Glossary
Topic 8 Foundation Engineering “A”
Peter,
glossary …………….
Accuracy:
When an experiment is repeated a sufficient number of times under identical
conditions the results may be plotted as a distribution. The difference between the
average of this distribution and the true value is the accuracy. Thus accuracy is
different from precision; see “Precision” in this glossary.
Precision:
When an experiment is repeated a sufficient number of times under identical
conditions the results may be plotted as a distribution. The spread or scatter of the
experimental values is the precision. It is also called the reproducibility or
repeatability. Thus precision is different from accuracy; see “Accuracy” in this
glossary.
Significant Figures:
Significant figures and significant digits are used interchangeably. The number of
significant figures is the number if digits in an experimental value that are
significant in terms of the precision of the measurement.
Rounded:
A calculator often produces an answer to many decimal places. Such a result
should be rounded to retain only the number of significant digits in accordance
with the rules of significant figures and the rules of significant arithmetic, see both
“Significant Figures” and “Significant Arithmetic” in this glossary.
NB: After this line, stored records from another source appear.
Lemma reals_delete_other m j b i :
  m !! j = Some b -> (j <> i -> mb_real b <> Some i) -> reals (delete j m) i = reals m i.
Proof.
  intros Hb Hn. unfold reals. rewrite map_filter_delete. apply delete_id.
  apply eq_None_not_Some. intros (y & Hy). apply reals_lookup in Hy as (Hy & H1 & H2).
  rewrite Hb in Hy. injection Hy as <-. by apply Hn.
Qed.

Lemma reals_delete_one m j b i :
  m !! j = Some b -> j <> i -> mb_real b = Some i ->
  size (reals m i) = S (size (reals (delete j m) i)).
Proof.
  intros Hb Hj Hr. unfold reals. rewrite map_filter_delete.
  assert (is_Some (reals m i !! j)) as Hs by (exists b; by apply reals_lookup).
  rewrite map_size_delete_Some by exact Hs. fold (reals m i).
  assert (size (reals m i) <> 0%nat); [|lia]. intros E. apply map_size_empty_inv in E.
  rewrite E in Hs. by destruct Hs.
Qed.

Lemma held_by_cons j l i : held_by (j :: l) i = (if decide (j = i) then 1 else 0) + held_by l i.
Proof. unfold held_by. rewrite filter_cons. case_decide; simpl length; lia. Qed.

Lemma held_by_nonneg l i : 0 <= held_by l i.
Proof. unfold held_by. lia. Qed.

Lemma held_by_zero l i : held_by l i = 0 -> i ∉ l.
Proof.
  unfold held_by. intros H Hin. assert (i ∈ filter (fun j => j = i) l) as Hf
    by (by apply list_elem_of_filter).
  destruct (filter _ l); [by apply elem_of_nil in Hf|simpl in H; lia].
Qed.

(** One reference less. *)
Definition unref (m : gmap mbid MsgBuf) (i : mbid) (b : MsgBuf) : gmap mbid MsgBuf :=
  if mb_ref b - 1 =? 0 then delete i m else <[i := with_ref b (mb_ref b - 1)]> m.

(** A buffer with no other real buffer. *)
Definition leaf (b : MsgBuf) (i : mbid) : Prop := mb_real b = None \/ mb_real b = Some i.

Lemma refs_ok_freed m i held b :
  refs_ok m (i :: held) -> m !! i = Some b -> mb_ref b = 1 ->
  i ∉ held /\ reals m i = ∅.
Proof.
  intros [_ H] Hb Hr. destruct (H i b Hb) as (_ & _ & Hc & _). rewrite held_by_cons, decide_True in Hc by done.
  pose proof (held_by_nonneg held i). split; [apply held_by_zero; lia|].
  apply map_size_empty_inv. lia.
Qed.

(** Nothing refers to a buffer freed. *)
Lemma refs_ok_unreal m i held b j c :
  refs_ok m (i :: held) -> m !! i = Some b -> mb_ref b = 1 ->
  m !! j = Some c -> j <> i -> mb_real c <> Some i.
Proof.
  intros H Hb Hr Hc Hj Hrc. destruct (refs_ok_freed _ _ _ _ H Hb Hr) as [_ E].
  assert (reals m i !! j = Some c) as Hs by (by apply reals_lookup). by rewrite E in Hs.
Qed.

Lemma Forall_delete_held (m : gmap mbid MsgBuf) i held :
  Forall (fun j => is_Some (m !! j)) held -> i ∉ held ->
  Forall (fun j => is_Some (delete i m !! j)) held.
Proof.
  intros H Hi. apply Forall_forall. intros j Hj. rewrite lookup_delete_ne by (by intros <-).
  by eapply Forall_forall in H.
Qed.

Lemma unref_ok m i held b :
  refs_ok m (i :: held) -> m !! i = Some b -> (mb_ref b = 1 -> leaf b i) ->
  refs_ok (unref m i b) held.
Proof.
  intros Hok Hb Hl. pose proof Hok as [[_ Hh]%Forall_cons H]. unfold unref.
  destruct (H i b Hb) as (Hp & Hpos & Hc & Hr). rewrite held_by_cons, decide_True in Hc by done.
  destruct (Z.eqb_spec (mb_ref b - 1) 0) as [E|E].
  - assert (mb_ref b = 1) as E1 by lia. destruct (refs_ok_freed _ _ _ _ Hok Hb E1) as [Hi _].
    split; [by apply Forall_delete_held|]. intros j c Hj.
    apply lookup_delete_Some in Hj as [Hij Hj].
    destruct (H j c Hj) as (Hp' & Hpos' & Hc' & Hr'). rewrite held_by_cons, decide_False in Hc' by done.
    rewrite (reals_delete_other m i b j Hb).
    2:{ intros _. destruct (Hl E1) as [-> | ->]; [done|]. by intros [= ->]. }
    split_and!; [lia..|]. destruct (mb_real c) as [r|] eqn:Er; [|done].
    assert (r <> i) as Hri.
    { intros ->. by eapply (refs_ok_unreal m i held b j c). }
    by rewrite lookup_delete_ne by done.
  - split.
    { eapply Forall_impl; [exact Hh|]. intros j Hj. cbn beta in *.
      destruct (decide (i = j)) as [<-|]; [by rewrite lookup_insert_eq|by rewrite lookup_insert_ne]. }
    intros j c Hj. rewrite (reals_insert m i b) by done.
    assert (match mb_real c with None => True | Some r => r = j \/ exists b', m !! r = Some b' /\
              (mb_real b' = None \/ mb_real b' = Some r) end /\
            5 <= mb_power c <= 9 /\ 0 < mb_ref c /\
            mb_ref c = held_by held j + Z.of_nat (size (reals m j))) as (Hrc & Hrest).
    { apply lookup_insert_Some in Hj as [[<- <-] | [Hij Hj]]; [cbn [with_ref mb_real mb_power mb_ref]|].
      - split; [done|]. lia.
      - destruct (H j c Hj) as (? & ? & Hc' & ?). rewrite held_by_cons, decide_False in Hc' by done.
        split_and!; done || lia. }
    destruct Hrest as (? & ? & ?). split_and!; [lia..|].
    destruct (mb_real c) as [r|]; [|done]. destruct Hrc as [->|(b' & Hb' & Hrb)]; [by left|right].
    destruct (decide (i = r)) as [<-|]; [|rewrite lookup_insert_ne by done; eauto].
    rewrite lookup_insert_eq. rewrite Hb in Hb'. injection Hb' as <-. by eexists.
Qed.

(** Freeing a buffer turns its reference to its real buffer into one to give up. *)
Lemma unref_real m i held b r :
  refs_ok m (i :: held) -> m !! i = Some b -> mb_ref b = 1 -> mb_real b = Some r -> r <> i ->
  refs_ok (delete i m) (r :: held) /\ exists c, delete i m !! r = Some c /\ leaf c r.
Proof.
  intros Hok Hb E1 Hr Hri. pose proof Hok as [[_ Hh]%Forall_cons H].
  destruct (refs_ok_freed _ _ _ _ Hok Hb E1) as [Hi _].
  destruct (H i b Hb) as (_ & _ & _ & Hreal). rewrite Hr in Hreal.
  destruct Hreal as [->|(c & Hc & Hlc)]; [done|].
  assert (delete i m !! r = Some c) as Hdc by (by rewrite lookup_delete_ne).
  split; [|by exists c]. split; [constructor; [by exists c|by apply Forall_delete_held]|].
  intros j c' Hj. apply lookup_delete_Some in Hj as [Hij Hj].
  destruct (H j c' Hj) as (Hp' & Hpos' & Hc' & Hr'). rewrite held_by_cons, decide_False in Hc' by done.
  rewrite held_by_cons. split; [done|]. split; [done|]. split.
  - case_decide as Ej.
    + subst j. rewrite (reals_delete_one m i b r) in Hc' by done. lia.
    + rewrite (reals_delete_other m i b j Hb); [lia|]. intros _. rewrite Hr. by intros [= ->].
  - destruct (mb_real c') as [r'|] eqn:Er; [|done].
    assert (r' <> i) by (intros ->; by eapply (refs_ok_unreal m i held b j c')).
    by rewrite lookup_delete_ne by done.
Qed.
It is good practice
in a chain of calculations to hold intermediate answers to a higher precision and
then round once the final result has been found.
Significant Arithmetic:
Significant arithmetic refers to the multiplication, division, addition and subtraction
of experimentally determined values. There are rules to determine the number of
significant figures that should be applied to the result. However, the basic
requirement is that the result can be no more precise than the least precisely
known of the starting value.
Significant Multiplication:
The rule of significant multiplication is that if two experimental quantities are
multiplied together, the result of the calculation should be rounded to the number
of significant figures that applies to the least precisely known of the two starting
values. This is the same rule that applies to “Significant Division”, see this
glossary. What is important is the smaller number of significant figures of the two
starting values.
Significant Multiplication:
The rule of significant division is that if two experimental quantities are divided one
into the other, the result of the calculation should be rounded to the number of
significant figures that applies to the least precisely known of the two starting
values. This is the same rule that applies to “Significant Multiplication”, see this
glossary. What is important is the smaller number of significant figures of the two
starting values.
Significant Addition:
The rule of significant addition is that if two experimental quantities are added
together, the result of the calculation should be rounded to the position of the least
significant digit of the more imprecisely known of the two starting values. This is
the same rule that applies to “Significant Subtraction”, see this glossary. What is
important is the position of the least significant figure not the number.
Significant Subtraction:
The rule of significant subtraction is that if two experimental quantities are
subtracted one from the other, the result of the calculation should be rounded to
the position of the least significant digit of the more imprecisely known of the two
starting values. This is the same rule that applies to “Significant Addition”, see this
glossary. What is important is the position of the least significant figure not the
number.
Random Error:
Random errors are an unpredictable variation in either the measured instrument
reading from its true value, or a random variation of an observer’s interpretation of
the measurement from its true value. Random errors are evident when the
measured values vary randomly around the true value; all measurements contain
random errors
Systematic Errors:
Systematic errors are identified as an offset of the measured value from its true
value and are caused either by the instrument or the observer’s technique or
environmental interference. Systematic errors are evident when the measured
value varies randomly, but is always offset either on one side or the other from the
true value
Propagation Errors:
These are errors that arise because experimental measured values are entered
into a function to find some result and, as a result of the nature of the function,
errors propagate through to the final result. However, knowing the functional
relationship between the starting values mathematics may be used to predict the
propagation error in the final result.